Os fertilizantes organominerais combinam os elementos químicos essenciais para as plantas, sejam macro ou micronutrientes, associados a substâncias orgânicas, que auxiliam na nutrição mais equilibrada das plantas, com uma série de vantagens.
A legislação brasileira regulamenta a comercialização de fertilizantes organominerais desde 1981.
As substâncias húmicas ou húmus são aquela matéria orgânica derivada dos resíduos vegetais e palhadas, decompostas biologicamente pelos micro-organismos, explica Elmar Luiz Floss, engenheiro agrônomo.
Quando são misturados os nutrientes com uma substância orgânica, esses são menos lixiviados pela chuva, pois não ficam livres na solução do solo.
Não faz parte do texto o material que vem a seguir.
(** ** A sample *)

(** The neighbours are the items of the filter by the difference of their first
    coordinate. *)
Definition sample_distance (v x : list Z) : Z := Z.abs (default 0 (head v) - default 0 (head x)).
Definition sample_closer (x y : Z * Z) : Prop := x.2 < y.2 ∨ (x.2 = y.2 ∧ x.1 ≤ y.1).
#[local] Instance sample_closer_dec : RelDecision sample_closer.
Proof. intros x y. unfold sample_closer. apply _. Defined.
#[local] Instance sample_arroy : Arroy := {|
  F32 := Z;
  f32_eq := Z.eqb;
  ArroyDb := gmap Z (gmap Z (list Z));
  ArroyError := unit;
  writer_add_item _ db index dimension item v :=
    if Z.of_nat (length v) =? dimension then Ok (<[index := <[item := v]> (default ∅ (db !! index))]> db) else Err tt;
  writer_del_item _ db index item :=
    (bool_decide (is_Some (default ∅ (db !! index) !! item)), <[index := delete item (default ∅ (db !! index))]> db);
  writer_item_vector _ db index item := default ∅ (db !! index) !! item;
  writer_contains_item _ db index item := bool_decide (is_Some (default ∅ (db !! index) !! item));
  writer_is_empty _ db index := bool_decide (default ∅ (db !! index) = ∅);
  writer_clear _ db index := <[index := ∅]> db;
  reader_item_ids _ db index := dom (default ∅ (db !! index));
  reader_by_item _ db index limit f item := None;
  reader_by_vector _ db index limit f v :=
    Ok (take (Z.to_nat limit) (merge_sort sample_closer (filter (λ x, match f with Some f => bm_contains f x.1 | None => true end = true)
      (prod_map id (sample_distance v) <$> map_to_list (default ∅ (db !! index))))));
  sort_by_distance := merge_sort sample_closer;
|}.
#[local] Instance sample_arroy_ok : ArroyOk.
Proof.
  refine {| stored := λ _ v, v; vectors := λ (db : ArroyDb), λ index, default ∅ ((db : gmap Z (gmap Z (list Z))) !! index) |}; cbn; try done.
  - intros q db index dimension item v db' j. destruct (_ =? _); [|done]. intros [= <-]. case_decide; [subst; by rewrite lookup_insert_eq|by rewrite lookup_insert_ne].
  - intros q db index dimension item v. by destruct (_ =? _).
  - intros q db index item j. case_decide; [subst; by rewrite lookup_insert_eq|by rewrite lookup_insert_ne].
  - intros q db index. by apply bool_decide_ext.
  - intros q db index j. case_decide; [subst; by rewrite lookup_insert_eq|by rewrite lookup_insert_ne].
  - intros q db index limit f v x Hx. apply elem_of_take in Hx as (i & Hi & _). apply list_elem_of_lookup_2 in Hi.
    rewrite merge_sort_Permutation in Hi. apply list_elem_of_filter in Hi as [Hi _]. by apply bool_decide_eq_true in Hi.
  - intros l. apply merge_sort_Permutation.
Defined.

(** Document 4 has two vectors, in the databases of the embedder 1. *)
Definition sample_wrapper : ArroyWrapper := mkArroyWrapper false 1.
Definition sample_vectors (item : Z) : list (list Z) := if item =? 4 then [[10]; [20]] else [].
Definition sample_db : ArroyDb := {[256 := {[4 := [10]]}; 257 := {[4 := [20]]}]}.

Lemma sample_vectors_at i : vectors sample_db i =
  default ∅ (({[256 := {[4 := [10]]}; 257 := {[4 := [20]]}]} : gmap Z (gmap Z (list Z))) !! i).
Proof. reflexivity. Qed.

Lemma sample_represents : represents sample_wrapper sample_db sample_vectors.
Proof.
  intros item. unfold sample_vectors. destruct (Z.eqb_spec item 4) as [->|Hne];
    (split; [unfold wrapper_range, arroy_db_range_for_embedder; rewrite length_fmap, length_seqZ; cbn; lia|]);
    intros k i [Hk ->]%range_lookup; try done; rewrite sample_vectors_at; change (aw_embedder_index sample_wrapper) with 1.
  - destruct k as [|[|k]]; [done|done|]. by rewrite lookup_insert_ne, lookup_singleton_ne by lia.
  - rewrite lookup_nil. destruct (decide (k = 0%nat)) as [->|H0]; [|destruct (decide (k = 1%nat)) as [->|H1]].
    + rewrite lookup_insert_eq by done. by apply lookup_singleton_ne.
    + rewrite lookup_insert_ne, lookup_singleton_eq by lia. by apply lookup_singleton_ne.
    + by rewrite lookup_insert_ne, lookup_singleton_ne by lia.
Qed.

Lemma vector_store_refines_witness : represents sample_wrapper sample_db sample_vectors ∧
  item_vectors sample_wrapper sample_db 4 = [[10]; [20]] ∧
  represents sample_wrapper (del_items sample_wrapper sample_db 4) (<[4 := []]> sample_vectors).
Proof.
  split; [exact sample_represents|].
  destruct (vector_store_refines sample_wrapper sample_db sample_vectors ltac:(done) sample_represents) as (Hread & _ & _ & Hdel & _).
  split; [exact (proj1 (Hread 4))|exact (proj1 (Hdel 4))].
Defined.

(** Once its first vector is deleted, the document has no vector to read. *)
Lemma del_item_leaves_holes_witness : represents sample_wrapper sample_db sample_vectors ∧
  ∃ db', del_item sample_wrapper sample_db 4 [10] = Ok (true, db') ∧ vectors db' 256 !! 4 = None ∧ vectors db' 257 !! 4 = Some [20].
Proof.
  split; [exact sample_represents|].
  destruct (del_item_leaves_holes sample_wrapper sample_db sample_vectors 4 [10] ltac:(done) sample_represents) as (db' & Hr & Hv).
  exists db'. split; [exact Hr|]. split; [exact (Hv 0%nat 256 eq_refl)|exact (Hv 1%nat 257 eq_refl)].
Defined.

(** The second vector cannot be read any more. *)
Example vectors_lost : match del_item sample_wrapper sample_db 4 [10] with
  | Ok (_, db) => item_vectors sample_wrapper db 4 = [] ∧ contains_item sample_wrapper db 4 = false
  | _ => False
  end.
Proof. vm_compute. done. Qed.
Evolução dos organominerais
No princípio da fertilização orgânica realizava-se minhocultura para fazer compostagem, pois a minhoca transforma a palha, o esterco, as cascas e todo o material orgânico em substâncias húmicas.
O fertilizante organomineral, entretanto, é um passo adiante, pois nem sempre o húmus está equilibradamente nutrido em relação à espécie cultivada e seu potencial de rendimento.
Elmar Floss enfatiza que o nutriente, quando está na forma organomineral, tem sua eficiência melhorada. As pesquisas realizadas mais recentemente mostram que esses produtos podem ajudar na retenção de água, na melhoria das propriedades físicas do solo e facilita a absorção de nutrientes, colocando-os mais próximos da raiz, na rizosfera.
Opções variadas
São diversos os organominerais disponíveis atualmente para os produtores brasileiros. Dentre eles, Elmar Floss, cita uma: “pode-se pegar uma cama de aviário, deixá-la fermentar para formar uma compostagem, o que sofrerá uma decomposição biológica, resultando em compostos húmicos intermediários”.
Atenção
É primordial levar em consideração a eficiência técnica e econômica do produto. Por isso, Elmar Floss recomenda que antes de tudo o produtor faça uma área de teste em sua lavoura, baseado na análise de solo, além de profissionais que possam orientá-lo no melhor manejo do fertilizante organomineral.
Comparando ao fertilizante químico, o especialista observa que os organominerais apresentam maior eficiência na planta. Outro ponto positivo é a sustentabilidade do sistema, pois a matéria orgânica é o principal alicerce do solo que, aliada ao plantio direto, pode proporcionar ainda mais vantagens, pois a palhada deixada ali é transformada pelos micro-organismos em substâncias húmicas. Consequentemente, o solo responderá com maior sanidade de plantas e produtividade da lavoura.
Fonte: Revista Campo & Negócios, ano VII, nº 74, julho 2011. Pág 56 a 58
*Elmar Luiz Floss é engenheiro agrônomo, doutor em solos e nutrição de plantas.